[GIVEN RECORDS — start]

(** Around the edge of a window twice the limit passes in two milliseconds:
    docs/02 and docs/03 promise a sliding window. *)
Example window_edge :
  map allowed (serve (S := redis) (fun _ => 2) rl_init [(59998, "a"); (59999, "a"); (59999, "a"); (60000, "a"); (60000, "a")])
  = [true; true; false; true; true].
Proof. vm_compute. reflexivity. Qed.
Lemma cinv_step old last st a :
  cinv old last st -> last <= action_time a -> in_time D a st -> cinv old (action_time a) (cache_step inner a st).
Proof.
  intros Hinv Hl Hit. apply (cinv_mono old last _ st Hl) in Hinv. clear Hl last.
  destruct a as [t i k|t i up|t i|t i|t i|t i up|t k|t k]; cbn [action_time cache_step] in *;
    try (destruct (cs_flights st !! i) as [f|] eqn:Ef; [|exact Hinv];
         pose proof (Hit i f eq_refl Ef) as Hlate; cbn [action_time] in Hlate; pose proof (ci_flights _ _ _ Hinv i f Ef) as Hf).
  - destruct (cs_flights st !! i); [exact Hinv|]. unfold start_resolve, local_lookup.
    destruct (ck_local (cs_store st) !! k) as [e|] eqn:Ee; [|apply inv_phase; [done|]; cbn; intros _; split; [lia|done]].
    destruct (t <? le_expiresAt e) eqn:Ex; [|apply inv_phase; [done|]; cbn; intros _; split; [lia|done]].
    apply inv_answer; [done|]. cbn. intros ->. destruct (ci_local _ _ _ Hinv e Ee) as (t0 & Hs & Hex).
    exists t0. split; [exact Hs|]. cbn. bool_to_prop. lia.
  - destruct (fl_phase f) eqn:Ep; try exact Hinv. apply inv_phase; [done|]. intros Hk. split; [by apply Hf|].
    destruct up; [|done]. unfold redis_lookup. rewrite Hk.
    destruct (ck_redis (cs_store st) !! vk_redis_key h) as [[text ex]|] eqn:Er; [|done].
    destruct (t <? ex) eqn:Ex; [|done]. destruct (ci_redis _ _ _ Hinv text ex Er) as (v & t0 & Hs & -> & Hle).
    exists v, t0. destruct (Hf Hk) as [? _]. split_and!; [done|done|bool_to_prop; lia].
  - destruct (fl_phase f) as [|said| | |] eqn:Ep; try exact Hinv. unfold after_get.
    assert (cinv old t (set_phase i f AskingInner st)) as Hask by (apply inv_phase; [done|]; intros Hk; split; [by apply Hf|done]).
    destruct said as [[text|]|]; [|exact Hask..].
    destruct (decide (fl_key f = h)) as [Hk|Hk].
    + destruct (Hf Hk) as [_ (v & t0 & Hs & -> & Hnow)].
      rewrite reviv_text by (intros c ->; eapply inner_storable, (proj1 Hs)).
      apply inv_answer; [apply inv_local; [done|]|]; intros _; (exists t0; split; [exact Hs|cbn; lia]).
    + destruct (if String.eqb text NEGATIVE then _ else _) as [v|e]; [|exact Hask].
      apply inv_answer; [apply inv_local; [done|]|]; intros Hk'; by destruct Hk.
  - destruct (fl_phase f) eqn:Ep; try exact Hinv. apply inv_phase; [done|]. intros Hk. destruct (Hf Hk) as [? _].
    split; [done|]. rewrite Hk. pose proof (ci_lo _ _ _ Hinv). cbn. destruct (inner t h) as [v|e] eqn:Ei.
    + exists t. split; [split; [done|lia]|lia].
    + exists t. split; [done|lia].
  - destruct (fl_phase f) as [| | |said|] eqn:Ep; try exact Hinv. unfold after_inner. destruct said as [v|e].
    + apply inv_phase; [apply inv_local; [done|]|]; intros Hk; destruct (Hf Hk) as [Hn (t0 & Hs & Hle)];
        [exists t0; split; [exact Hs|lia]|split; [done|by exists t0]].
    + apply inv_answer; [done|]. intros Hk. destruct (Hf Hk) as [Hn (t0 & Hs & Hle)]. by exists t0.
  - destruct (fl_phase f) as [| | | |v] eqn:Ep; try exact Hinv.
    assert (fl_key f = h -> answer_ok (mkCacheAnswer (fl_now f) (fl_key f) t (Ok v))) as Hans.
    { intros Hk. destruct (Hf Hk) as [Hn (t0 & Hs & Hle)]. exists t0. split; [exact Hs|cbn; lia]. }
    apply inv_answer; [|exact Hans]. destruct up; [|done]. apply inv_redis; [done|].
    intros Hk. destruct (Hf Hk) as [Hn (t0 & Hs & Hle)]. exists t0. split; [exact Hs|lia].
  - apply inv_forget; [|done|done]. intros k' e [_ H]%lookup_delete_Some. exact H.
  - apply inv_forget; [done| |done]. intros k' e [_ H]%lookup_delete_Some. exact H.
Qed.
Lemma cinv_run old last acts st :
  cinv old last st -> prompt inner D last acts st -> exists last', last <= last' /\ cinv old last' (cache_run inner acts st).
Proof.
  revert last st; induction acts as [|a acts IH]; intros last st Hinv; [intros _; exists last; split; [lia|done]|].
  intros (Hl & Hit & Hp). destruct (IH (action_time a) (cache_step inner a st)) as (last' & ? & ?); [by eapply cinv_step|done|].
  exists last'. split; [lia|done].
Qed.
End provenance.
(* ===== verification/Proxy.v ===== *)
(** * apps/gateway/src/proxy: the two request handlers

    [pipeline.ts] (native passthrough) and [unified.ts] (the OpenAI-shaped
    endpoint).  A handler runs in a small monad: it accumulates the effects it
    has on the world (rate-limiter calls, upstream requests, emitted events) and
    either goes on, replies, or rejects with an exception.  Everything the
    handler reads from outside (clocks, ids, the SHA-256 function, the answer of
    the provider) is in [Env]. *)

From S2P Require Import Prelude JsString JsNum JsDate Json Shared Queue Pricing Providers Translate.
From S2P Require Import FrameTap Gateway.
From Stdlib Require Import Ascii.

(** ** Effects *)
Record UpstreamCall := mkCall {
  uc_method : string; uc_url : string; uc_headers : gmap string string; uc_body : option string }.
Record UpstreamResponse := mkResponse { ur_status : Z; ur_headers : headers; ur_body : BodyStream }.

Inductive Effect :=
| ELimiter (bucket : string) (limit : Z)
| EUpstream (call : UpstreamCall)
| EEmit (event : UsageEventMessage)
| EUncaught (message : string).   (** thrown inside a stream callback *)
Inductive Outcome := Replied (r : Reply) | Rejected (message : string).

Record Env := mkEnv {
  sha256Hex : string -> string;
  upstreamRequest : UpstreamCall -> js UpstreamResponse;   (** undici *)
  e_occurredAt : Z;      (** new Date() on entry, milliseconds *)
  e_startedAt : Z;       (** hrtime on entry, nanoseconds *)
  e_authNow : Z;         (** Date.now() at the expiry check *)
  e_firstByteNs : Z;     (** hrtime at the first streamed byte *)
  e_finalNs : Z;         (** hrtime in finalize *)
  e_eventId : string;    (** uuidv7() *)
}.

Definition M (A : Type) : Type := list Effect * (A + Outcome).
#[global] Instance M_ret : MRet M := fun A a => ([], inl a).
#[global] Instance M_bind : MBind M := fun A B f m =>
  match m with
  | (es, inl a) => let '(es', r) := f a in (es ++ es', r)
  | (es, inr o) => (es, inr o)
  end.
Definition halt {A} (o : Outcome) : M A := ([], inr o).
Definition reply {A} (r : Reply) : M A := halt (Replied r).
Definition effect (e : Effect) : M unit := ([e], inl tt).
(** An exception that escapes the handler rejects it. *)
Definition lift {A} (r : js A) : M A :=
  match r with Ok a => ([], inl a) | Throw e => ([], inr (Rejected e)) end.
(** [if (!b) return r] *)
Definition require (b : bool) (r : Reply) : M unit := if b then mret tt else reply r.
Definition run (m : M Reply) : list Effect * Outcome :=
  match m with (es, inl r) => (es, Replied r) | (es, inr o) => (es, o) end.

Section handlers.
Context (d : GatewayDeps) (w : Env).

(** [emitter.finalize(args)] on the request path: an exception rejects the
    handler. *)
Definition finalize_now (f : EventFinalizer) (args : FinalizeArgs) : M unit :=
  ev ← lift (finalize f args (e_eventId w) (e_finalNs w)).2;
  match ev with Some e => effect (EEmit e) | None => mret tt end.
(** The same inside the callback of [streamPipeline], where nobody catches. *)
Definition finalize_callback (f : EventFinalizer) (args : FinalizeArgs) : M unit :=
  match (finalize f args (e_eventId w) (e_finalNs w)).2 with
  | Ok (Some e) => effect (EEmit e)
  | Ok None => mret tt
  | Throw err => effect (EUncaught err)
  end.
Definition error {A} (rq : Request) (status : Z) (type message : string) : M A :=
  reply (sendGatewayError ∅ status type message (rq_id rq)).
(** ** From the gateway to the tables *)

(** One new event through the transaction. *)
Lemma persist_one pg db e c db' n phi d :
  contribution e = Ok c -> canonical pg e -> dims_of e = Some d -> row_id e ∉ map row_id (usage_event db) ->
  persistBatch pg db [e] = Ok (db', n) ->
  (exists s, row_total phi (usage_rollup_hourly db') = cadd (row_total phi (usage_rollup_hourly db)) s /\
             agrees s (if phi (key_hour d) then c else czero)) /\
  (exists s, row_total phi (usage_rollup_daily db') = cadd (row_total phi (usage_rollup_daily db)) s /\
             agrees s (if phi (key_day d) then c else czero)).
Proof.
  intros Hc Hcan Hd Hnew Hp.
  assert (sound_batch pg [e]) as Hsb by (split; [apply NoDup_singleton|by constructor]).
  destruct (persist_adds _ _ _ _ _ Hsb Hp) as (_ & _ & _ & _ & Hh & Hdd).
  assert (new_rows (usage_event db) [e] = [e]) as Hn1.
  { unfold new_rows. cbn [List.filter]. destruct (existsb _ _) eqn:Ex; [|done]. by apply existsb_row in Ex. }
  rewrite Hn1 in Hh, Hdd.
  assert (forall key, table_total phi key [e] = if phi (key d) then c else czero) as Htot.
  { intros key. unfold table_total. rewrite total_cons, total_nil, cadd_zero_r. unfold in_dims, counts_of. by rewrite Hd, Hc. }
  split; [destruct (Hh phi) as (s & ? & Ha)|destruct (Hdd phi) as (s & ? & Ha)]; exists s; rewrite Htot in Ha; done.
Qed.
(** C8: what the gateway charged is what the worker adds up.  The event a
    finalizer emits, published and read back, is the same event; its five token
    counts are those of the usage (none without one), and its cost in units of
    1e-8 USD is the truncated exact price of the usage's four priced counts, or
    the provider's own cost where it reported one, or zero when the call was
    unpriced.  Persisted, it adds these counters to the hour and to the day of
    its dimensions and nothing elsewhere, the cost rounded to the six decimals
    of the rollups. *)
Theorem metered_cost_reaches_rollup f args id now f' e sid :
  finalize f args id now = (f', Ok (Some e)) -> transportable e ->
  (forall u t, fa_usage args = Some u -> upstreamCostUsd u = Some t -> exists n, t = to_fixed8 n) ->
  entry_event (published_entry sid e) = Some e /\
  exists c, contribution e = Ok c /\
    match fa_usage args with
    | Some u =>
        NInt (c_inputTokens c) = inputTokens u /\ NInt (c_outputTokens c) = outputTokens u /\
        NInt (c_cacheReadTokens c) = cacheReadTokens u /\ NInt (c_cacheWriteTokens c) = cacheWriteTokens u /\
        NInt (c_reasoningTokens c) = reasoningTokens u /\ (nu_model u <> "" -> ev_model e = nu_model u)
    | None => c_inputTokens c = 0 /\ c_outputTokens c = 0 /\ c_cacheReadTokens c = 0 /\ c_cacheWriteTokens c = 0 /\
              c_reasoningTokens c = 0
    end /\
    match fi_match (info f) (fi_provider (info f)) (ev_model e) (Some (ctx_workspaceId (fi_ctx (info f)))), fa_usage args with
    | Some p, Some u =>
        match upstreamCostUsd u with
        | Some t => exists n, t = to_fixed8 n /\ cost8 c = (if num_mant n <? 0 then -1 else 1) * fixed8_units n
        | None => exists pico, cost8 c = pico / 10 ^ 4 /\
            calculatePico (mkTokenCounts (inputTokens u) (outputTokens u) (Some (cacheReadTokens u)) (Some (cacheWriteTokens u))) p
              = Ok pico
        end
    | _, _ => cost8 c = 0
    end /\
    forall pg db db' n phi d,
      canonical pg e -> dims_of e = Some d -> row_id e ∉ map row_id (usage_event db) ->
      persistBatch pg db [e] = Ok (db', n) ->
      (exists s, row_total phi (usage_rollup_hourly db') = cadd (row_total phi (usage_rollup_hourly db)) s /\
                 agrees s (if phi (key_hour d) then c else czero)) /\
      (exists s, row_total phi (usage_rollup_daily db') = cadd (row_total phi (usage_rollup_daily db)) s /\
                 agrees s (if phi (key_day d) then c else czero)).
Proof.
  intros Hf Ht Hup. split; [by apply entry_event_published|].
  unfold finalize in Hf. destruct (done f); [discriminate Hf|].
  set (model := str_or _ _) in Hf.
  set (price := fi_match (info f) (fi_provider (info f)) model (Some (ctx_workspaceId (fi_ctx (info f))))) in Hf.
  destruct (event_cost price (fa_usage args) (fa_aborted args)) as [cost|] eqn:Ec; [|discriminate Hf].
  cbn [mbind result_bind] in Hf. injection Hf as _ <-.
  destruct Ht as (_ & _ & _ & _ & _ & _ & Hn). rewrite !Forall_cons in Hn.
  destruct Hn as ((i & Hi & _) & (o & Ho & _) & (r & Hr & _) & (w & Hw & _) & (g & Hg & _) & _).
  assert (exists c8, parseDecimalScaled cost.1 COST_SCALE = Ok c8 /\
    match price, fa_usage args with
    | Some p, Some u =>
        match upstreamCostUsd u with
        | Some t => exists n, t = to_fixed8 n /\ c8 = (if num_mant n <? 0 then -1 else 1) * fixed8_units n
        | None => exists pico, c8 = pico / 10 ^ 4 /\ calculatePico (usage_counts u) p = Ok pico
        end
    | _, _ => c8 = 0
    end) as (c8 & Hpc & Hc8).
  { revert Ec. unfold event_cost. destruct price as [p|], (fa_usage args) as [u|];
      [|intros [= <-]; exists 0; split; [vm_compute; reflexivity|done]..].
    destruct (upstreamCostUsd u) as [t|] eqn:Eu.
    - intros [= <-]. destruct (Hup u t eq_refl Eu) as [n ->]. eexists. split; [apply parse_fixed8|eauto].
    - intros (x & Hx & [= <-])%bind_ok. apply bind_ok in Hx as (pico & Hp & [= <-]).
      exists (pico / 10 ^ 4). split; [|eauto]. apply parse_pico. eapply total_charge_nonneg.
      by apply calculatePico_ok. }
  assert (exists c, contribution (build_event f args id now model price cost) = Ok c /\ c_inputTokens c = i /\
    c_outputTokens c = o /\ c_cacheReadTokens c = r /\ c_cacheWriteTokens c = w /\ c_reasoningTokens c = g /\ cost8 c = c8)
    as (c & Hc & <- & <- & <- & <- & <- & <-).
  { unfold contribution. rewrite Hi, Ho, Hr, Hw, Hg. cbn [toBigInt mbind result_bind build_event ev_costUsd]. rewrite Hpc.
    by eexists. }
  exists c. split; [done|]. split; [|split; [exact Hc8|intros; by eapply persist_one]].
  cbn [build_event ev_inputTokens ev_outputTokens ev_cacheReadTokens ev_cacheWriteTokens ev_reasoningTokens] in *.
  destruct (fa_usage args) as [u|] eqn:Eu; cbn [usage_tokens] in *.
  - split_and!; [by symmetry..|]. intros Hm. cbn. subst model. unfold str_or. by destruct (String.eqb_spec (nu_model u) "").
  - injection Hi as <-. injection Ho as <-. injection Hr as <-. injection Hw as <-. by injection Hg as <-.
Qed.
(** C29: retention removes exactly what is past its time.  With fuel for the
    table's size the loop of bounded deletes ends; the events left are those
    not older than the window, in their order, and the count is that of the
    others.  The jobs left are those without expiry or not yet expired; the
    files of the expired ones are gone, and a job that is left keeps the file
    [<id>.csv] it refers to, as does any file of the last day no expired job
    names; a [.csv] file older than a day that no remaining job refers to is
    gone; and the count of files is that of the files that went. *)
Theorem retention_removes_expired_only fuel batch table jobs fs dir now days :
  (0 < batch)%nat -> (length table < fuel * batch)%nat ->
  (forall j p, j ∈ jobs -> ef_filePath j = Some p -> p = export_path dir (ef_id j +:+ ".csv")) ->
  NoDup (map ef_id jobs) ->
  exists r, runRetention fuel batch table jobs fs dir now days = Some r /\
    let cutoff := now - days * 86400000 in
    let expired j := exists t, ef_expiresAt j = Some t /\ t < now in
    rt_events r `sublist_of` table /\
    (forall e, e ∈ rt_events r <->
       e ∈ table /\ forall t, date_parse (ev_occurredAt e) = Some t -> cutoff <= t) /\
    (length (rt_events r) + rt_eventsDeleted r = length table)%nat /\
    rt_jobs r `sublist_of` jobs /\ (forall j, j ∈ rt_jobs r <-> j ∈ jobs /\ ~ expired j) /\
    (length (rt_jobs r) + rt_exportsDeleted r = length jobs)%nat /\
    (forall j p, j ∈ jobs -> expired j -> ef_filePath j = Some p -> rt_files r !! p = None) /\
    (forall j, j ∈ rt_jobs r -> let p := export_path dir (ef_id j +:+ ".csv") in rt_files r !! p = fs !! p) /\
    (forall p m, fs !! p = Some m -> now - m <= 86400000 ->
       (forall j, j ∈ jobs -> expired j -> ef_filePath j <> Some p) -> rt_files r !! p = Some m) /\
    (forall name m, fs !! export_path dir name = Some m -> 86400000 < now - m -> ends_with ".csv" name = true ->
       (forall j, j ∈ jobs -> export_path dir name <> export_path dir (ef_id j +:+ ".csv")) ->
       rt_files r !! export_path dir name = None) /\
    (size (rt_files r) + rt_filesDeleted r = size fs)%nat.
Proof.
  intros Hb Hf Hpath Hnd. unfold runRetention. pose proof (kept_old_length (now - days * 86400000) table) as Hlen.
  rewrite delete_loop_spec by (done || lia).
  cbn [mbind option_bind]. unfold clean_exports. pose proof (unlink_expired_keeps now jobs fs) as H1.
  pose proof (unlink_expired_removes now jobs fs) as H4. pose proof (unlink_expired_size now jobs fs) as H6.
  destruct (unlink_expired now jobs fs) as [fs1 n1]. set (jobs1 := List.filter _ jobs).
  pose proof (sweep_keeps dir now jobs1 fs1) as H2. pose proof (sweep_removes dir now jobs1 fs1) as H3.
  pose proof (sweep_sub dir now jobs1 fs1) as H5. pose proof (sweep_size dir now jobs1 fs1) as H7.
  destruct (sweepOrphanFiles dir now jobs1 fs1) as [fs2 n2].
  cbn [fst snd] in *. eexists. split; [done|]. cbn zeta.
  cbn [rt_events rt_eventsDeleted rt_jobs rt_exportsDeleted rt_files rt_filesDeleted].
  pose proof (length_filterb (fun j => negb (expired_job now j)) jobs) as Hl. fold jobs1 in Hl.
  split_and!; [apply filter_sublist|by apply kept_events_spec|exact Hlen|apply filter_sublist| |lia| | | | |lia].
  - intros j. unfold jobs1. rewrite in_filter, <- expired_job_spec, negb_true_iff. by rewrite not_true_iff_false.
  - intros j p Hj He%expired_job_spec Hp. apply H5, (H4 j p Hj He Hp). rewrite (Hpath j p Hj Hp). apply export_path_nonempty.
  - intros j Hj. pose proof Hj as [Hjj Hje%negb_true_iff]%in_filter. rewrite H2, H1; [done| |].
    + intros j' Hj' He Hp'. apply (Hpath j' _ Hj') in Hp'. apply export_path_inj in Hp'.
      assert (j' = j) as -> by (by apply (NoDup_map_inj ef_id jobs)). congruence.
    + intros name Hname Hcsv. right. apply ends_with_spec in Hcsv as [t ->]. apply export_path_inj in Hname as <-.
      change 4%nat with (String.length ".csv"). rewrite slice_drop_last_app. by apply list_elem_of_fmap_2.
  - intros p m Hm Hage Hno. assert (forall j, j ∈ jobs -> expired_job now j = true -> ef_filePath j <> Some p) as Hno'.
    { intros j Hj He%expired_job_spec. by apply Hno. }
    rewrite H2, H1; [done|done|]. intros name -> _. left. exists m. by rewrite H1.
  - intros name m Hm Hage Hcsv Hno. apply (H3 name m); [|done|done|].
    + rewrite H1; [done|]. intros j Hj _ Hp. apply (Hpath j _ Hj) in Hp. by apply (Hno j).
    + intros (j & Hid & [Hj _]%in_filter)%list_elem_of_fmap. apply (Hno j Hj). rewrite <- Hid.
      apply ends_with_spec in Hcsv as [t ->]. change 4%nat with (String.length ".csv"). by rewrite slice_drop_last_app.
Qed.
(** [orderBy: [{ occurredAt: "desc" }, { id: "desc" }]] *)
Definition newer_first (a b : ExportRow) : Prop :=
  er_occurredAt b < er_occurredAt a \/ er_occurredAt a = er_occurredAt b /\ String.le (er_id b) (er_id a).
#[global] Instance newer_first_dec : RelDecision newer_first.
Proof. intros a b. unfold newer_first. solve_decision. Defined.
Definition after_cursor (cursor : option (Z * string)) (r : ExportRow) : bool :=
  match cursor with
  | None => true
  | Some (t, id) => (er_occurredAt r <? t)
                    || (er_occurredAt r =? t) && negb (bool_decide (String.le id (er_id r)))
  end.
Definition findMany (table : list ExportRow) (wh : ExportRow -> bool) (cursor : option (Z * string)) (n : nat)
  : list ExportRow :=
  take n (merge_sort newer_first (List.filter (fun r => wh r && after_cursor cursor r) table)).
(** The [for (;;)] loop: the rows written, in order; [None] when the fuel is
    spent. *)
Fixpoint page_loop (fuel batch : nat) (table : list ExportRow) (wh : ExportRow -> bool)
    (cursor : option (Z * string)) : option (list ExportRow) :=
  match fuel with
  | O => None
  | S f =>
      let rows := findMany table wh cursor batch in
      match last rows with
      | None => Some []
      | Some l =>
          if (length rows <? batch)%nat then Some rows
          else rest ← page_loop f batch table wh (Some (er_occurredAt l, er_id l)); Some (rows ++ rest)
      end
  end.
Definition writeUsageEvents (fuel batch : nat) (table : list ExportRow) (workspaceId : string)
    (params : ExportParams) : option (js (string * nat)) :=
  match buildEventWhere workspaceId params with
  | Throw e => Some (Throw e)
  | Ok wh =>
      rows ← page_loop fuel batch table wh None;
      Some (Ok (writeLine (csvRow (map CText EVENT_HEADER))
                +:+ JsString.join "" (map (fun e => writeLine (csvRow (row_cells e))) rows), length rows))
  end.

[GIVEN RECORDS — finish]

▸ **WHAT YOU SHOULD DO**
Retype exactly the lines above, from the one with "exists t0. split; [exact Hs|]." through the one with "destruct up; [|done]. unfold", inclusive.

▸ **ANSWER TO THIS EXERCISE**
    exists t0. split; [exact Hs|]. cbn. bool_to_prop. lia.
  - destruct (fl_phase f) eqn:Ep; try exact Hinv. apply inv_phase; [done|]. intros Hk. split; [by apply Hf|].
    destruct up; [|done]. unfold redis_lookup. rewrite Hk.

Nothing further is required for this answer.